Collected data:
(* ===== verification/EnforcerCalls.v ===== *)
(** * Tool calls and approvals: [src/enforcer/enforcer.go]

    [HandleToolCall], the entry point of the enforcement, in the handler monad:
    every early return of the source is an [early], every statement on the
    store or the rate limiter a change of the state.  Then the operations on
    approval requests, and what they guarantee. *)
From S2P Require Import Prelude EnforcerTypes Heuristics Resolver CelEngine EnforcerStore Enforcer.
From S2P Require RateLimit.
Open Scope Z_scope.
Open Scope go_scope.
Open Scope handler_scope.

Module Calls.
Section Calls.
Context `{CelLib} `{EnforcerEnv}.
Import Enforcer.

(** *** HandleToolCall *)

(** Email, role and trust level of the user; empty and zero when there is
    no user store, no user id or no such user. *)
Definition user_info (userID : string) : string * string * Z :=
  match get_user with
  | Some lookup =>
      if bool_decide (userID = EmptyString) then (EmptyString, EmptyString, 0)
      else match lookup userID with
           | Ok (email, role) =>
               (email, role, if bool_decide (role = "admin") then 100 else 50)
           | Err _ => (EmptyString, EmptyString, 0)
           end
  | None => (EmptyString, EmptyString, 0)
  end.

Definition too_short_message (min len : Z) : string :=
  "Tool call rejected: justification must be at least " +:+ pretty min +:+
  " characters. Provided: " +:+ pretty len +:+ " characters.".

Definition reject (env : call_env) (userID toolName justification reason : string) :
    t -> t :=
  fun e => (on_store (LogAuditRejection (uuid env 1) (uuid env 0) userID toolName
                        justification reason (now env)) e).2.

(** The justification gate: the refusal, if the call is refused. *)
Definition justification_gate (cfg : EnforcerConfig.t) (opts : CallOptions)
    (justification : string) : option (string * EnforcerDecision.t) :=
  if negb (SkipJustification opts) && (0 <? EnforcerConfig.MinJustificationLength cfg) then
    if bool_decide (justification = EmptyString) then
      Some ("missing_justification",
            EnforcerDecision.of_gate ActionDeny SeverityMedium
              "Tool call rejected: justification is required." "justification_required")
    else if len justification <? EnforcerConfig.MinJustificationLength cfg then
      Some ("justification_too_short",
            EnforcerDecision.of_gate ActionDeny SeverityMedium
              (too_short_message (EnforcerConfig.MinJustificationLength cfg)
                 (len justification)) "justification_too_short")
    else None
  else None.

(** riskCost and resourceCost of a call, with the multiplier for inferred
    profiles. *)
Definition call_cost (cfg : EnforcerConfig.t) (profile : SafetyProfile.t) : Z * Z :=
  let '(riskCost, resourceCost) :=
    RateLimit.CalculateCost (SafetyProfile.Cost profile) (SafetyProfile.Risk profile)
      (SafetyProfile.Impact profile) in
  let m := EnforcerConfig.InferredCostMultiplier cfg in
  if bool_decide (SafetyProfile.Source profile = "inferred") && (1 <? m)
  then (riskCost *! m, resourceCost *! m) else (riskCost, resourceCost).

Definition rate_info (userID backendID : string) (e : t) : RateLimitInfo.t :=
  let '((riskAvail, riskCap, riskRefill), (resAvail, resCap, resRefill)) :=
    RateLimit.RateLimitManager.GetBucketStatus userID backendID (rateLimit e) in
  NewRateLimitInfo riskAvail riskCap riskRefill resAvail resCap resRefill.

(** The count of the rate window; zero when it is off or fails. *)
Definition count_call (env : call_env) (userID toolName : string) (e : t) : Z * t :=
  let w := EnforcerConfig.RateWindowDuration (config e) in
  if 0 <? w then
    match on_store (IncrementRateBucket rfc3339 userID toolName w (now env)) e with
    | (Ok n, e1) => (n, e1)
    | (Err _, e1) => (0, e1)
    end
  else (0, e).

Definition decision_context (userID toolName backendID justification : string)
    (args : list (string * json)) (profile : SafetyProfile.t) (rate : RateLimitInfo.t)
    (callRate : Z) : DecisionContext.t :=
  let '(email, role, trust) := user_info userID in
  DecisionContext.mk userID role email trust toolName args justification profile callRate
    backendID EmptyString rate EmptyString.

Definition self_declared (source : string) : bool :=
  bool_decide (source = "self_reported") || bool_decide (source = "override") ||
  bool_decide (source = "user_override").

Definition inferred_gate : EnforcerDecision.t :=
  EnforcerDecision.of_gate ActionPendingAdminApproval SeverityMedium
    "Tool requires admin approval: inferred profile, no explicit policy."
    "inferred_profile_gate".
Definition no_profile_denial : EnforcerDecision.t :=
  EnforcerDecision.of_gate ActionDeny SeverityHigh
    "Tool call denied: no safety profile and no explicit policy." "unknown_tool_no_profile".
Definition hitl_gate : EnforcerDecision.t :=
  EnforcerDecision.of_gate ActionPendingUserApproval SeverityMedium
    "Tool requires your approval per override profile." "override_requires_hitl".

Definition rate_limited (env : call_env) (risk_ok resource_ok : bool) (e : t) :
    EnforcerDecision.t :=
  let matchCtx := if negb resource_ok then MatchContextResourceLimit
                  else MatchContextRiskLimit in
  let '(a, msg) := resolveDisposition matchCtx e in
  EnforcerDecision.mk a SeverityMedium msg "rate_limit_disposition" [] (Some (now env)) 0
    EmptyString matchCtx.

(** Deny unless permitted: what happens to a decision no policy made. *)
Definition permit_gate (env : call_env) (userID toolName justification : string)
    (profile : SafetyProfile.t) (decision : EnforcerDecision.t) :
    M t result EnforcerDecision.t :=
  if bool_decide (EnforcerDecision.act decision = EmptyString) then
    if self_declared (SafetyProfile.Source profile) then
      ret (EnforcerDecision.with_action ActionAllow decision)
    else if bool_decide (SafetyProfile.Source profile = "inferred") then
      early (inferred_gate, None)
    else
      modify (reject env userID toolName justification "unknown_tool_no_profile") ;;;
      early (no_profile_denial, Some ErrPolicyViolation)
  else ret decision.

| Problem requirements |
Starting at the first line of the entries above, please extract each line up to and including the line with "(** The justification", unchanged, and add nothing.

| Response area |
(* ===== verification/EnforcerCalls.v ===== *)
(** * Tool calls and approvals: [src/enforcer/enforcer.go]

    [HandleToolCall], the entry point of the enforcement, in the handler monad:
    every early return of the source is an [early], every statement on the
    store or the rate limiter a change of the state.  Then the operations on
    approval requests, and what they guarantee. *)
From S2P Require Import Prelude EnforcerTypes Heuristics Resolver CelEngine EnforcerStore Enforcer.
From S2P Require RateLimit.
Open Scope Z_scope.
Open Scope go_scope.
Open Scope handler_scope.

Module Calls.
Section Calls.
Context `{CelLib} `{EnforcerEnv}.
Import Enforcer.

(** *** HandleToolCall *)

(** Email, role and trust level of the user; empty and zero when there is
    no user store, no user id or no such user. *)
Definition user_info (userID : string) : string * string * Z :=
  match get_user with
  | Some lookup =>
      if bool_decide (userID = EmptyString) then (EmptyString, EmptyString, 0)
      else match lookup userID with
           | Ok (email, role) =>
               (email, role, if bool_decide (role = "admin") then 100 else 50)
           | Err _ => (EmptyString, EmptyString, 0)
           end
  | None => (EmptyString, EmptyString, 0)
  end.

Definition too_short_message (min len : Z) : string :=
  "Tool call rejected: justification must be at least " +:+ pretty min +:+
  " characters. Provided: " +:+ pretty len +:+ " characters.".

Definition reject (env : call_env) (userID toolName justification reason : string) :
    t -> t :=
  fun e => (on_store (LogAuditRejection (uuid env 1) (uuid env 0) userID toolName
                        justification reason (now env)) e).2.

(** The justification gate: the refusal, if the call is refused. *)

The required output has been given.